Thursday, May 22, 2008

Mesh conference workshop: Sam Ladner on Reputation Monitoring and Management

Speaker: Sam Ladner of Blast Radius

http://designresearch.wordpress.com

Tylenol - cited as key way to address bad incident with product; pulled product off the shelf in 6 days. Today, with word of mouth on the web this would not be fast enough.

S. S. Stevens, 1946 "on the Theory of Scales of Measurement" Science,Vol. 103, No. 2684

How do you measure an online reputation?--
Are people judging your reputation?
How are they judging you?
What is the quality of their judgement?

There are some tools that can help you understand this:

1. Social media analytics tools - if you are being judged, a little bit about how, but not about how to respond. Most of these are free tools.
  • Technorati - authority - how many blogs link to this blog in the last 6 months; media take a little bit to interpret; takes time to record and analyze; nothing automated about the tool
  • Digg - some of the reputation ranking is manipulated, but still has some value
  • del.icio.us
  • Google Trends
  • ePinions.com - unbiased reviews; helpful for brand that has a product; a good, free, easy place to start; however, you must do it every month.
  • web analytics (e.g. Google Analytics)
2. Social media observation tools - if and how you are being judged
  • Nielsen Buzz Metrics - very high aggregate level; between $35-$45,000 to use one time; if your brand is online-centric it is probably good value
  • Cymfony - sometimes how you are being judged is more important then if you are being judged - compared cereal brand impressions online; looked at certain types of words; Cheerios mentioned most frequently, considered the healthiest; Count Chocula was a trailing 10th place, but most of the references were about nostalgia. This can show some kind of status to help you position the product.
3. Social media response tools - if and how you are being judged plus how to respond (the creme de la creme) - do more than you might imagine. Useful if your brand lives on line; try them once to see if they are useful. If your brand does not live online, use tools in category #1.
  • Umbria - segmentation analysis, brand mentions - say they can do gender and age analysis; not precise but can determine trends - they seed the system, and once it is seeded it learns. They have a good turnaround time for standard requests; a lot of it is automated - tools that helps you qualitate conversation; observe and then engage in the conversation.
  • TruCast - from Visible Technologies. They teach it a few things; it learns. Analysis is very rudimentary (good, bad or "good and bad"). Specific blogger tracking and targeting--who is talking and who they are talking to. Prefer to watch.
You must see trends; develop standard metrics. Have to compare standard metrics. Keep them simple. Measurement has to be regular; at a regular, predictable interval. Recommends monthly; anything less than monthly you will miss out. Monthly is the minimum you could do.

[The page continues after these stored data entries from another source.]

Definition send_set (w : Wire) (ifname body : string) : result UapiError unit * Wire :=
  let req := "set=1" +:+ String LF body in
  let '(reply, rest) := match replies w with r :: rs => (r, rs) | [] => (None, []) end in
  let w' := {| sent := sent w ++ [(socket_path ifname, req)]; replies := rest |} in
  (match reply with Some resp => check_response resp | None => Err SocketError end, w').

(** Encode, then send; nothing is written when the encoding fails. *)
Definition send_encoded (w : Wire) (ifname : string) (b : result UapiError string) :
    result UapiError unit * Wire :=
  match b with Ok body => send_set w ifname body | Err e => (Err e, w) end.

Definition add_peers (w : Wire) (ifname : string) (ps : list PeerConfig) :=
  send_encoded w ifname (encode_add_peers ps).

Definition apply (w : Wire) (ifname : string) (cfg : DeviceConfig) :=
  send_encoded w ifname (encode_set cfg).

Definition set_listen_port (w : Wire) (ifname : string) (port : Z) :=
  send_set w ifname ("listen_port=" +:+ show_uint port +:+ String LF (String LF "")).

Definition set_one_peer (w : Wire) (ifname : string) (peer : PeerConfig) :
    result UapiError unit * Wire :=
  let '(r1, w1) := send_encoded w ifname (encode_remove_peer (public_key_b64 peer)) in
  match r1 with
  | Err e => (Err e, w1)
  | Ok _ =>
      match encode_add_peers [peer] with
      | Err e => (Err e, w1)
      | Ok add_body =>
          let '(r2, w2) := send_set w1 ifname add_body in
          match r2 with
          | Ok _ => (Ok tt, w2)
          | Err _ => send_set w2 ifname add_body
          end
      end
  end.

(** ** The parser of the [get=1] response *)

Record PeerGetInfo : Type := {
  last_handshake_sec : Z;
  last_handshake_nsec : Z;
  rx_bytes : Z;
  tx_bytes : Z;
  info_endpoint : option (Z * Z) }.

Definition default_info : PeerGetInfo :=
  {| last_handshake_sec := 0; last_handshake_nsec := 0; rx_bytes := 0; tx_bytes := 0;
     info_endpoint := None |}.

Definition u64_or_0 (v : string) : Z := default 0 (parse_unsigned 64 v).

(** The [if let ... else if let ...] chain on one field line. *)
Definition set_field (i : PeerGetInfo) (l : string) : PeerGetInfo :=
  match str_strip_prefix "last_handshake_time_sec=" l with
  | Some v => {| last_handshake_sec := u64_or_0 v; last_handshake_nsec := last_handshake_nsec i;
                 rx_bytes := rx_bytes i; tx_bytes := tx_bytes i; info_endpoint := info_endpoint i |}
  | None =>
  match str_strip_prefix "last_handshake_time_nsec=" l with
  | Some v => {| last_handshake_sec := last_handshake_sec i; last_handshake_nsec := u64_or_0 v;
                 rx_bytes := rx_bytes i; tx_bytes := tx_bytes i; info_endpoint := info_endpoint i |}
  | None =>
  match str_strip_prefix "rx_bytes=" l with
  | Some v => {| last_handshake_sec := last_handshake_sec i; last_handshake_nsec := last_handshake_nsec i;
                 rx_bytes := u64_or_0 v; tx_bytes := tx_bytes i; info_endpoint := info_endpoint i |}
  | None =>
  match str_strip_prefix "tx_bytes=" l with
  | Some v => {| last_handshake_sec := last_handshake_sec i; last_handshake_nsec := last_handshake_nsec i;
                 rx_bytes := rx_bytes i; tx_bytes := u64_or_0 v; info_endpoint := info_endpoint i |}
  | None =>
  match str_strip_prefix "endpoint=" l with
  | Some v => {| last_handshake_sec := last_handshake_sec i; last_handshake_nsec := last_handshake_nsec i;
                 rx_bytes := rx_bytes i; tx_bytes := tx_bytes i;
                 info_endpoint := parse_socket_v4 (trim v) |}
  | None => i
  end end end end end.

Abbreviation PeerMap := (gmap string PeerGetInfo).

Governance: In an organization, there are practices and processes that govern the organization; measuring anything new, they do not have accountability for it. You need a person to "own" the metric. They are accountable for watching that measurement. Make the person with high enough level of authority, power. Good to get champions from across the organization together as a "task force" to address concerns as needed.

Audience questions:

Q: Your personal name, if it is the same as others, how do you manage your reputation?

Answer from audience: ClaimID or OpenID - you claim all of your online identities so you can direct people to your presence. Google will index it.

A: Not every employer understands this, nor has a lot of sophistication online to understand this. Many people will provide the Employer with a link to OpenID or LinkedIn.

These measurements are just a representation of your company's reputation; they are not actually your company's reputation.

1 comment:

Anonymous said...

Hi Connie:

Nice post - we (MotiveQuest) are in this business too - but can only make so many conferences!

Actually we are not in the brand monitoring business so much as in the online anthropology business.